Утром в постели Оксаны Алексея опять не оказалось, как и тогда, в первый раз. Он опять ушел из-за Наташеньки или его и вовсе не было? Неужели все ей только приснилось? Но… тогда не стоило и просыпаться… Зачем ей эта постылая жизнь, если…
У Оксаны опять перехватило горло от подступивших рыданий. Она положила руку на шею. Ладонь легла на прохладные жемчужины. Было! Значит, все было!! На ней его подарок – ожерелье из речного жемчуга. И не простое, а обручальное! Алешенька… Любимый…
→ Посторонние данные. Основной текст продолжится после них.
(** * Passport photo sheet maker: the [/process] handler of [app.py]

    A shallow embedding of the handler's page layout loop (step 6 of
    [process]), of its tile preparation (steps 4 and 5), and of the error
    path taken when the background-removal service answers with a status
    other than 200.  Python integers are unbounded, hence [Z]. *)

From Stdlib Require Import String ZArith List Lia Bool.
Import ListNotations.
Local Open Scope Z_scope.

(** ** Layout settings *)

(** The local variables set under "Layout settings" in [process]; the
    names are those of the source. *)
Record Layout := mkLayout {
  passport_width : Z;
  passport_height : Z;
  border : Z;
  spacing : Z;
  margin_x : Z;
  margin_y : Z;
  horizontal_gap : Z;
  a4_w : Z;
  a4_h : Z
}.

(** The values [process] assigns. *)
Definition settings : Layout :=
  {| passport_width := 384; passport_height := 472; border := 2;
     spacing := 25; margin_x := 10; margin_y := 15; horizontal_gap := 20;
     a4_w := 2480; a4_h := 3508 |}.

(** [paste_w = passport_width + 2 * border] and likewise [paste_h]. *)
Definition paste_w (L : Layout) : Z := passport_width L + 2 * border L.
Definition paste_h (L : Layout) : Z := passport_height L + 2 * border L.

(** ** The layout loop *)

(** The variables the loop updates.  The page [a4] is kept as the list of
    the corners at which [a4.paste(passport_img, (x, y))] was called, in
    call order: every paste puts the same tile. *)
Record Cursor := mkCursor {
  x : Z;
  y : Z;
  placed : Z;
  a4 : list (Z * Z)
}.

(** How one run of the loop body ends: by falling through to the next
    item of the range, or by [break]. *)
Inductive Flow : Type :=
| Next (c : Cursor)
| Break (c : Cursor).

(** The first [if] of the body: start a new row. *)
Definition wrap (L : Layout) (c : Cursor) : Cursor :=
  if x c + paste_w L >? a4_w L
  then {| x := margin_x L; y := y c + (paste_h L + spacing L);
          placed := placed c; a4 := a4 c |}
  else c.

(** The body of [for _ in range(copies)]. *)
Definition body (L : Layout) (c : Cursor) : Flow :=
  let c1 := wrap L c in
  if y c1 + paste_h L >? a4_h L then Break c1
  else Next {| x := x c1 + (paste_w L + horizontal_gap L);
               y := y c1;
               placed := placed c1 + 1;
               a4 := a4 c1 ++ [(x c1, y c1)] |}.

(** Python's [range(n)]: [0, 1, ..., n-1], empty when [n <= 0]. *)
Definition range (n : Z) : list Z :=
  map Z.of_nat (seq 0 (Z.to_nat n)).

(** A [for] loop over a list whose body may [break]; the loop variable is
    not used by the body. *)
Fixpoint for_each (L : Layout) (items : list Z) (c : Cursor) : Cursor :=
  match items with
  | [] => c
  | _ :: rest =>
      match body L c with
      | Next c' => for_each L rest c'
      | Break c' => c'
      end
  end.

(** The cursor before the loop: [x, y = margin_x, margin_y], [placed = 0]
    and a blank page. *)
Definition start (L : Layout) : Cursor :=
  {| x := margin_x L; y := margin_y L; placed := 0; a4 := [] |}.

(** Step 6 of [process]: the page and the counter after the loop. *)
Definition compose (L : Layout) (copies : Z) : Cursor :=
  for_each L (range copies) (start L).

(** ** Vocabulary of the statements *)

(** All layout settings are non-negative integers. *)
Definition nonneg (L : Layout) : Prop :=
  0 <= passport_width L /\ 0 <= passport_height L /\ 0 <= border L /\
  0 <= spacing L /\ 0 <= margin_x L /\ 0 <= margin_y L /\
  0 <= horizontal_gap L /\ 0 <= a4_w L /\ 0 <= a4_h L.

(** At least one tile fits on the page. *)
Definition fits (L : Layout) : Prop :=
  margin_x L + paste_w L <= a4_w L /\ margin_y L + paste_h L <= a4_h L.

(** The bounding box of a tile pasted at [p] lies within the page. *)
Definition within_page (L : Layout) (p : Z * Z) : Prop :=
  0 <= fst p /\ fst p + paste_w L <= a4_w L /\
  0 <= snd p /\ snd p + paste_h L <= a4_h L.

(** Two bounding boxes share a pixel. *)
Definition overlap (L : Layout) (p q : Z * Z) : Prop :=
  exists u v : Z,
    fst p <= u < fst p + paste_w L /\ snd p <= v < snd p + paste_h L /\
    fst q <= u < fst q + paste_w L /\ snd q <= v < snd q + paste_h L.

(** [p] and [q] are far enough apart: in one row with [q] at least a
    footprint and a gap to the right, or [q] at least a footprint and a
    spacing further down. *)
Definition separated (L : Layout) (p q : Z * Z) : Prop :=
  (snd q = snd p /\ fst p + (paste_w L + horizontal_gap L) <= fst q) \/
  snd p + (paste_h L + spacing L) <= snd q.

(** Row-major order on corners: further down, or in the same row and
    further right. *)
Definition row_major_lt (p q : Z * Z) : Prop :=
  snd p < snd q \/ (snd p = snd q /\ fst p < fst q).

(** The number of tiles one row takes and the number of rows the page
    takes, as closed forms. *)
Definition per_row (L : Layout) : Z :=
  (a4_w L - margin_x L + horizontal_gap L) / (paste_w L + horizontal_gap L).

Definition rows (L : Layout) : Z :=
  (a4_h L - margin_y L + spacing L) / (paste_h L + spacing L).

(** A capacity is a number, or there is none when the cursor never leaves
    the page. *)
Inductive Bound : Type :=
| Finite (c : Z)
| Unbounded.

Definition capacity (L : Layout) : Bound :=
  if (paste_w L + horizontal_gap L =? 0) || (paste_h L + spacing L =? 0)
  then Unbounded
  else Finite (per_row L * rows L).

Definition min_bound (n : Z) (b : Bound) : Z :=
  match b with
  | Finite c => Z.min n c
  | Unbounded => n
  end.

(** [b] is the largest count the loop reaches over all requests. *)
Definition is_capacity (L : Layout) (b : Bound) : Prop :=
  match b with
  | Finite c =>
      (forall n, placed (compose L n) <= c) /\
      (exists n, placed (compose L n) = c)
  | Unbounded => forall c, exists n, c < placed (compose L n)
  end.

(** The corners at which the loop pastes when it is entered with [n]
    items left and the cursor at [(cx, cy)]: the loop body read as a
    function of the two coordinates alone. *)
Fixpoint places (L : Layout) (n : nat) (cx cy : Z) : list (Z * Z) :=
  match n with
  | O => []
  | S n' =>
      let x1 := if cx + paste_w L >? a4_w L then margin_x L else cx in
      let y1 := if cx + paste_w L >? a4_w L
                then cy + (paste_h L + spacing L) else cy in
      if y1 + paste_h L >? a4_h L then []
      else (x1, y1) :: places L n' (x1 + (paste_w L + horizontal_gap L)) y1
  end.

(** [R] relates every element of a list to its successor. *)
Definition consecutive {A : Type} (R : A -> A -> Prop) (l : list A) : Prop :=
  forall (i : nat) (p q : A),
    nth_error l i = Some p -> nth_error l (S i) = Some q -> R p q.

(** A page narrower than its tile, with room for several rows. *)
Definition narrow_page : Layout :=
  {| passport_width := 200; passport_height := 100; border := 0;
     spacing := 0; margin_x := 0; margin_y := 0; horizontal_gap := 0;
     a4_w := 100; a4_h := 1000 |}.
(** * CrewAgentExecutor: a shallow embedding of
      [src/crewai/agents/crew_agent_executor.py]

    The executor drives one agent through its think / act / observe loop.
    The embedding keeps the shape of the Python class: the attributes that
    never change after [__init__] form a [Config], the attributes the
    methods assign form the [Executor] state, and every method is a
    computation in a state-and-exception monad.  The collaborators the
    class imports (model client, parser, tool usage, message catalogue,
    training store policy) are fields of a [Collaborators] record. *)

From Stdlib Require Import ZArith Ascii DecimalString.
From stdpp Require Import base option list strings gmap.

(** ** Python [str] primitives

    Strings are modelled over the ASCII range: [casefold] lowers the
    letters A-Z and [strip] removes the ASCII white space characters that
    Python's [str.isspace] accepts. *)

Module PyStr.

Definition casefold_ascii (c : ascii) : ascii :=
  let n := nat_of_ascii c in
  if (65 <=? n) && (n <=? 90) then ascii_of_nat (n + 32) else c.

Fixpoint casefold (s : string) : string :=
  match s with
  | EmptyString => EmptyString
  | String c s' => String (casefold_ascii c) (casefold s')
  end.
(** C4, as amended: the round trip holds for endpoints in the form
    GetService writes and an instance whose metadata has no kind of its
    own. For a non-empty name, Register to a fresh fake client returns no
    error, and the instances GetService then returns for the name joined to
    a scheme have, as their endpoint, exactly the supplied endpoints of that
    scheme. *)
Theorem Register_GetService_roundtrip (o : options) (si : ServiceInstance) :
  Name si <> EmptyString ->
  Metadata si !! "kind" = None ->
  Forall canonical (Endpoints si) ->
  let r := {| opts := o; cli := fake_client |} in
  fst (Register r si []) = None /\
  forall scheme endpoint,
    (exists item,
       In item (fst (fst (GetService r (Name si +:+ "." +:+ scheme)
                                     (snd (Register r si [])))))
       /\ Endpoints item = [endpoint])
    <->
    (In endpoint (Endpoints si) /\
     exists u, Go.Parse endpoint = inl u /\ Scheme u = scheme).
Proof.
  intros Hname Hkind Hcanon r.
  rewrite Register_nonempty by exact Hname.
  assert (Hok : fst (Register_loop r si (Endpoints si) []) = None).
  { apply Register_loop_accepted; [|reflexivity].
    eapply Forall_impl; [exact Hcanon | exact canonical_well_formed]. }
  split; [exact Hok|].
  destruct (Register_loop r si (Endpoints si) []) as [res h1] eqn:Hrun.
  simpl in Hok. subst res.
  destruct (Register_loop_done r si _ _ _ Hrun) as (params & -> & Hall).
  rewrite List.Forall_forall in Hcanon.
  intros scheme endpoint. cbn [snd]. unfold r at 1. rewrite GetService_fake. fold r.
  rewrite app_nil_l. split.
  - intros (item & Hitem & Hend).
    apply in_map_iff in Hitem as (p & <- & Hp).
    apply filter_In in Hp as [Hp Hsel].
    apply (store_of_registrations r si _ _ Hall) in Hp.
    destruct (Forall2_In_r _ _ _ _ Hall Hp) as (e & He & Hreg).
    destruct (canonical_roundtrip r si e p Hkind (Hcanon e He) Hreg) as [Hback Hscheme].
    rewrite Hback in Hend. injection Hend as <-.
    split; [exact He|].
    destruct Hreg as (u & _ & _ & _ & Hu & _). simpl in Hu.
    exists u. split; [exact Hu|]. now apply (Hscheme scheme u Hu).
  - intros (He & u & Hu & Hsch).
    destruct (Forall2_In_l _ _ _ _ Hall He) as (p & Hp & Hreg).
    destruct (canonical_roundtrip r si endpoint p Hkind (Hcanon endpoint He) Hreg)
      as [Hback Hscheme].
    exists (service_instance_of r (instance_of p)). split; [|exact Hback].
    apply in_map_iff. exists p. split; [reflexivity|].
    apply filter_In. split.
    + now apply (store_of_registrations r si _ _ Hall).
    + now apply (Hscheme scheme u Hu).
Qed.

Lemma Register_GetService_roundtrip_witness :
  fst (Register {| opts := opts (New fake_client []); cli := fake_client |}
         {| ID := "1"; Name := "pay"; Version := "v1"; Metadata := ∅;
            Endpoints := ["grpc://10.0.0.1:9000"; "http://pay.local:80"] |} [])
  = None.
Proof.
  refine (proj1 (Register_GetService_roundtrip (opts (New fake_client []))
            {| ID := "1"; Name := "pay"; Version := "v1"; Metadata := ∅;
               Endpoints := ["grpc://10.0.0.1:9000"; "http://pay.local:80"] |}
            _ _ _)).
  - discriminate.
  - reflexivity.
  - repeat constructor.
    + exists "grpc", "10.0.0.1", 9000. split; [|reflexivity].
      split; [exists "g"%char, "rpc"; repeat split | split; [reflexivity | lia]].
    + exists "http", "pay.local", 80. split; [|reflexivity].
      split; [exists "h"%char, "ttp"; repeat split | split; [reflexivity | lia]].
Defined.

(** C4, as the specification words it, fails: the endpoint grpc://h:01 is
    well formed, its port is registered as the number 1, and it comes back
    as grpc://h:1. *)
Lemma roundtrip_as_stated_fails : ~ roundtrip_as_stated.
Proof.
  intros Hclaim.
  destruct (Hclaim (opts (New fake_client []))
              {| ID := "1"; Name := "svc"; Version := "v1"; Metadata := ∅;
                 Endpoints := ["grpc://h:01"] |}
              ltac:(discriminate)
              ltac:(repeat constructor; eexists; vm_compute; reflexivity)
              "grpc://h:01" ltac:(now left))
    as (serviceName & item & Hitem & Hend).
  rewrite GetService_fake in Hitem.
  change (store_of _)
    with [register_param {| opts := opts (New fake_client []); cli := fake_client |}
            {| ID := "1"; Name := "svc"; Version := "v1"; Metadata := ∅;
               Endpoints := ["grpc://h:01"] |}
            {| Scheme := "grpc"; Host := "h:01" |} "h" 1] in Hitem.
  cbn [List.filter] in Hitem.
  destruct (selects _ _); simpl in Hitem; [|contradiction].
  destruct Hitem as [<-|[]]. vm_compute in Hend. discriminate.
Qed.

(** What comes back for the endpoint of the counterexample. *)
Example roundtrip_leading_zero :
  map Endpoints
    (fst (fst (GetService (New fake_client []) "svc.grpc"
       (snd (Register (New fake_client [])
               {| ID := "1"; Name := "svc"; Version := "v1"; Metadata := ∅;
                  Endpoints := ["grpc://h:01"] |} [])))))
  = [["grpc://h:1"]].
Proof. vm_compute. reflexivity. Qed.

(** The other conditions of the amended round trip are needed as well: a
    scheme in upper case, a path and the brackets of an IPv6 host come back
    changed, and a kind in the instance's metadata replaces the scheme. *)
Example roundtrip_not_canonical :
  map Endpoints
    (fst (fst (GetService (New fake_client []) "svc.grpc"
       (snd (Register (New fake_client [])
               {| ID := "1"; Name := "svc"; Version := "v1"; Metadata := ∅;
                  Endpoints := ["GRPC://b:2"; "grpc://c:3/path"; "grpc://[::1]:9000"] |}
               [])))))
  = [["grpc://b:2"]; ["grpc://c:3"]; ["grpc://::1:9000"]].
Proof. vm_compute. reflexivity. Qed.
Оксана взглянула на часы, ужаснулась тому, что уже половина десятого, и судорожно начала одеваться. Надо же! Проспала! Впрочем, это не удивительно… У нее была такая ночь! Такая ночь! А сейчас они встретятся в магазине, и он еще раз скажет, что любит ее, а она ответит самыми нежными словами, какие только знает.
Застегивая блузку, Оксана включила электрочайник и заодно радиоприемник.
– …тое августа, воскресенье, – сообщил бодрый голос ведущего программу.
Воскресенье? Как воскресенье? Ну… правильно, воскресенье… вчера же была суббота… По субботам магазин работает, а по воскресеньям… Черт бы побрал эти выходные! Как же ей быть? Неужели она сегодня не увидит Алексея?! Может, отправиться к нему? Нет… Наташенька, наверно, еще спит…
Оксана сердито отключила чайник и радиоприемник, который сообщил ей такую нерадостную вещь, и обреченно поплелась обратно в постель. В прихожей ей пришлось вздрогнуть всем телом от неожиданного звонка в дверь. Странно… Кто бы это мог быть? Ну не Корнеев же…
В дверном проеме стояли Алексей с Наташенькой. Испуганная Оксана попятилась в кухню и рухнула на подвернувшуюся под ноги табуретку. Почему они пришли вдвоем? И потом… еще рано… Алексей, наверно, пришел сказать, что у них ничего не выйдет, потому что Наташенька…
А Пылаев между тем закрыл дверь и тяжело привалился к ней. Наташенька выдернула из его руки свою ручонку и медленным осторожным шагом приблизилась к Оксане, пристально вгляделась в нее и вдруг бесцеремонно залезла к ней на колени, обняла за шею и прошептала в ухо:
– Я всегда знала, что ты моя мама…
Оксана прижала Наташеньку к себе и посмотрела на Алексея. Он так и стоял, прислонившись к двери и нервно покусывая губы.
– А я давно уже догадывалась, что ты… моя девочка… – прошептала Оксана и уткнулась носом в прохладную детскую щечку.